Diabetes-induced loss of gastric ICC accompanied by up-regulation of natriuretic peptide signaling pathways in STZ-induced diabetic mice.

ABSTRACT

Our previous study demonstrated that natriuretic peptides (NPs) play an inhibitory role in regulation of gastric smooth muscle motility. However, it is not clear whether NPs are involved in diabetics-induced loss of gastric interstitial cell of Cajal (ICC). The present study was designed to investigate the relationship between diabetics-induced loss of gastric ICC and natriuretic peptide signaling pathway in streptozotocin (STZ)-induced diabetic mice.
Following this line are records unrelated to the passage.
(** The two tables are disjoint, also from the wildcards: a command answered
    locally is never one the gate would forward. *)
Lemma noop_not_allowed cmd : nvkvm_ctrl_cmd_noop cmd = true -> nvkvm_ctrl_cmd_allowed cmd = 0.
Proof.
  unfold nvkvm_ctrl_cmd_noop. rewrite existsb_eqb. unfold nvkvm_ctrl_noop.
  rewrite !elem_of_cons. intros [->|[->|[->|[->|H]]]]; [vm_compute; done..|]. by apply elem_of_nil in H.
Qed.

Lemma ctrl_gate_spec psize asize pb :
  ctrl_gate psize asize pb = None <->
  exists b, pb = Some b /\ 12 <= psize /\ ctrl_ok (rd 4 8 b) /\ asize <= 1048576.
Proof.
  unfold ctrl_gate, ctrl_ok. destruct pb as [b|]; [|split; [done|intros (? & ? & _); done]].
  destruct (Z.leb_spec 12 psize) as [Hp|Hp]; [|split; [done|intros (? & [= <-] & ? & _); lia]].
  unfold nvkvm_ctrl_cmd_noop. destruct (existsb (Z.eqb (rd 4 8 b)) nvkvm_ctrl_noop) eqn:En.
  { split; [done|]. intros (? & [= <-] & _ & (_ & Hn) & _). by apply existsb_eqb in En. }
  assert (rd 4 8 b ∉ nvkvm_ctrl_noop) as Hn by (intros H%existsb_eqb; congruence).
  pose proof (ctrl_allowed_spec (rd 4 8 b)) as [Hto Hfrom].
  destruct (Z.eqb_spec (nvkvm_ctrl_cmd_allowed (rd 4 8 b)) 0) as [E0|E0]; cbn [orb].
  { split; [done|]. intros (? & [= <-] & _ & (Ha & _) & _). by apply Hfrom in Ha. }
  destruct (Z.ltb_spec 1048576 asize).
  - split; [done|]. intros (? & [= <-] & _ & _ & ?). lia.
  - split; [|done]. intros _. exists b. split_and!; [done|done|by apply Hto|done|done].
Qed.

Lemma dup_gate_spec cl psize pb :
  dup_gate cl psize pb = None -> exists b, pb = Some b /\ 16 <= psize /\ own_client cl (rd 4 12 b).
Proof.
  unfold dup_gate, own_client, nvkvm_client_allow_has. destruct pb as [b|]; [|done].
  destruct (Z.ltb_spec psize 16); [done|]. intros Hd. exists b. split; [done|]. split; [done|].
  destruct (Z.eqb_spec (rd 4 12 b) 0); [auto|]. destruct (Z.eqb_spec (rd 4 12 b) UINT32_MAX); [auto|].
  cbn [negb andb] in Hd. destruct (existsb _ cl) eqn:E; [|done]. right. right. by apply existsb_eqb.
Qed.

Lemma hclient_gate_spec cl0 cl1 nr psize pb :
  hclient_gate cl0 cl1 nr psize pb = None -> hclient_at_0 nr = true -> cl0 <> [] ->
  exists b, pb = Some b /\ 4 <= psize /\ (own_client cl1 (rd 4 0 b) \/ is_root_alloc nr psize b = true).
Proof.
  unfold hclient_gate, own_client, nvkvm_client_allow_has. intros Hg Hh Hne. rewrite Hh in Hg.
  rewrite (proj2 (Z.ltb_lt 0 (arr_len cl0))) in Hg by (unfold arr_len; destruct cl0; [done|simpl; lia]).
  cbn [andb] in Hg. destruct pb as [b|]; [|done]. destruct (Z.ltb_spec psize 4); [done|].
  exists b. split; [done|]. split; [done|]. destruct (is_root_alloc nr psize b); [auto|].
  left. destruct (Z.eqb_spec (rd 4 0 b) 0); [auto|]. destruct (Z.eqb_spec (rd 4 0 b) UINT32_MAX); [auto|].
  cbn [negb andb] in Hg. destruct (existsb _ cl1) eqn:E; [|done]. right. right. by apply existsb_eqb.
Qed.

Lemma osdesc_gate_spec mm iso psize b pb :
  osdesc_gate mm iso psize (Some b) = inr pb -> mmap_inv mm -> arr_len b = psize ->
  Forall (fun c => 0 <= c < 256) b ->
  16 <= psize /\
  ((rd 4 12 b <> NV01_MEMORY_SYSTEM_OS_DESCRIPTOR /\ pb = Some b) \/
   (rd 4 12 b = NV01_MEMORY_SYSTEM_OS_DESCRIPTOR /\ 40 <= psize /\
    exists sb, 0 <= sb < W64 /\ pb = Some (wr 24 (le_bytes 8 sb) b) /\ installed mm iso sb (rd 8 32 b + 1))).
Proof.
  unfold osdesc_gate. intros Hg Hinv Hl Hby. destruct (Z.ltb_spec psize 16); [done|]. split; [done|].
  destruct (Z.eqb_spec (rd 4 12 b) NV01_MEMORY_SYSTEM_OS_DESCRIPTOR) as [Ec|]; cbn [negb] in Hg;
    [|left; split; [done|congruence]].
  right. split; [done|]. destruct (Z.ltb_spec psize 40); [done|]. split; [done|].
  pose proof (rd_range 8 24 b Hby) as R1. pose proof (rd_range 8 32 b Hby) as R2.
  change (256 ^ Z.of_nat 8) with W64 in R1, R2.
  destruct (Z.eqb_spec (rd 8 24 b) 0), (Z.eqb_spec (rd 8 32 b) UINT64_MAX); cbn [orb] in Hg; try done.
  unfold UINT64_MAX in *. rewrite (u64_small (rd 8 32 b + 1)) in Hg by lia.
  destruct (iso_mmap_translate mm iso (rd 8 24 b) (rd 8 32 b + 1)) as [[sb|]|] eqn:Et; [|done..].
  apply translate_stub in Et as (Hsb & _ & Hall); [|done|lia..].
  exists sb. split; [done|]. split; [congruence|done].
Qed.

Lemma ioctl_gate_F d ht mm iso q pb :
  ioctl_gate d ht mm iso q = inr pb -> IOC_TYPE (q_cmd q) = TYPE_F ->
  IOC_NR (q_cmd q) ∈ nvkvm_fe_nr_allowlist /\
  (if IOC_NR (q_cmd q) =? NV_ESC_RM_VID_HEAP_CONTROL
   then vid_heap_gate mm iso (q_psize q) (q_pbuf q) = Some pb else pb = q_pbuf q).
Proof.
  unfold ioctl_gate. intros Hg HF. case_if_in Hg; [done|]. destruct (type_gate _ _ _ _); [done|].
  rewrite HF, Z.eqb_refl in Hg. unfold nvkvm_fe_nr_allowed in Hg.
  destruct (existsb _ nvkvm_fe_nr_allowlist) eqn:Ex; [|done]. split; [by apply existsb_eqb|]. cbn [negb] in Hg.
  unfold NV_ESC_RM_VID_HEAP_CONTROL. destruct (_ =? 74); [|by injection Hg].
  destruct (vid_heap_gate _ _ _ _); [by injection Hg as ->|done].
Qed.

Lemma vid_heap_gate_None mm iso psize : vid_heap_gate mm iso psize None = None.
Proof. reflexivity. Qed.

(** The escapes whose payload is inspected. *)
Definition gated : list Z :=
  [NV_ESC_RM_ALLOC_MEMORY; NV_ESC_RM_ALLOC; NV_ESC_RM_CONTROL; NV_ESC_RM_DUP_OBJECT; NV_ESC_RM_VID_HEAP_CONTROL].

Lemma alloc_gates_other mm r pb pb' :
  alloc_gates mm r pb = inr pb' -> IOC_NR (q_cmd (rq r)) <> NV_ESC_RM_ALLOC_MEMORY ->
  pb' = pb /\
  (IOC_NR (q_cmd (rq r)) = NV_ESC_RM_ALLOC ->
   exists b, pb = Some b /\ 16 <= q_psize (rq r) /\ rd 4 12 b ∈ nvkvm_alloc_class_allowlist).
Proof.
  unfold alloc_gates. intros Hg Hn. rewrite (proj2 (Z.eqb_neq _ _) Hn) in Hg.
  destruct (Z.eqb_spec (IOC_NR (q_cmd (rq r))) NV_ESC_RM_ALLOC); [|by injection Hg as <-].
  unfold alloc_class_gate in Hg. set (cls := match pb with Some _ => _ | None => _ end) in Hg.
  destruct (nvkvm_alloc_class_allowed cls) eqn:E; [|done]. injection Hg as <-. split; [done|]. intros _.
  subst cls. destruct pb as [b|]; [|vm_compute in E; done].
  destruct (Z.leb_spec 16 (q_psize (rq r))); [|vm_compute in E; done].
  exists b. split; [done|]. split; [done|]. by apply existsb_eqb.
Qed.

Lemma client_gates_spec cl r pb :
  client_gates cl r pb = None ->
  let nr := IOC_NR (q_cmd (rq r)) in let psize := q_psize (rq r) in
  (nr = NV_ESC_RM_CONTROL -> ctrl_gate psize (rq_asize r) pb = None) /\
  (nr = NV_ESC_RM_DUP_OBJECT -> dup_gate (cl 0%nat) psize pb = None) /\
  hclient_gate (cl 1%nat) (cl 2%nat) nr psize pb = None.
Proof.
  unfold client_gates. cbv zeta. intros Hg.
  destruct (Z.eqb_spec (IOC_NR (q_cmd (rq r))) NV_ESC_RM_CONTROL);
    destruct (Z.eqb_spec (IOC_NR (q_cmd (rq r))) NV_ESC_RM_DUP_OBJECT);
    repeat match type of Hg with context [match ?x with _ => _ end] => destruct x eqn:?; try done end; done.
Qed.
The results showed that the protein expression levels of c-Kit and membrane-bound stem cell factor (mSCF) in gastric smooth muscle layers were decreased in STZ-induced diabetic mice. However, both mRNA and protein expression levels of natriuretic peptide receptor (NPR)-A, B and C were increased in the same place of the diabetic mice. The amplitude of spontaneous contraction in gastric antral smooth muscles was inhibited by C-type natriuretic peptide (CNP) dose-dependently and the inhibitory effect was potentiated in diabetic mice. Pretreatment of the cultured gastric smooth muscle cells (GSMCs) with different concentration of CNP can significantly decrease the mSCF expression level. 8-Bromoguanosine-3',5'-cyclomo-nophosphate (8-Br-cGMP), a membrane permeable cGMP analog, mimicked the effect of CNP but not cANF (a specific NPR-C agonist). Methylthiazolyldiphenyl-tetrazolium bromide (MTT) assay showed that high concentration of cANF (10(-6) mol/L) inhibited cell proliferation in cultured GSMCs. These findings suggest that up-regulation of NPs/NPR-A, B/cGMP and NPs/NPR-C signaling pathways may be involved in diabetes-induced loss of gastric ICC.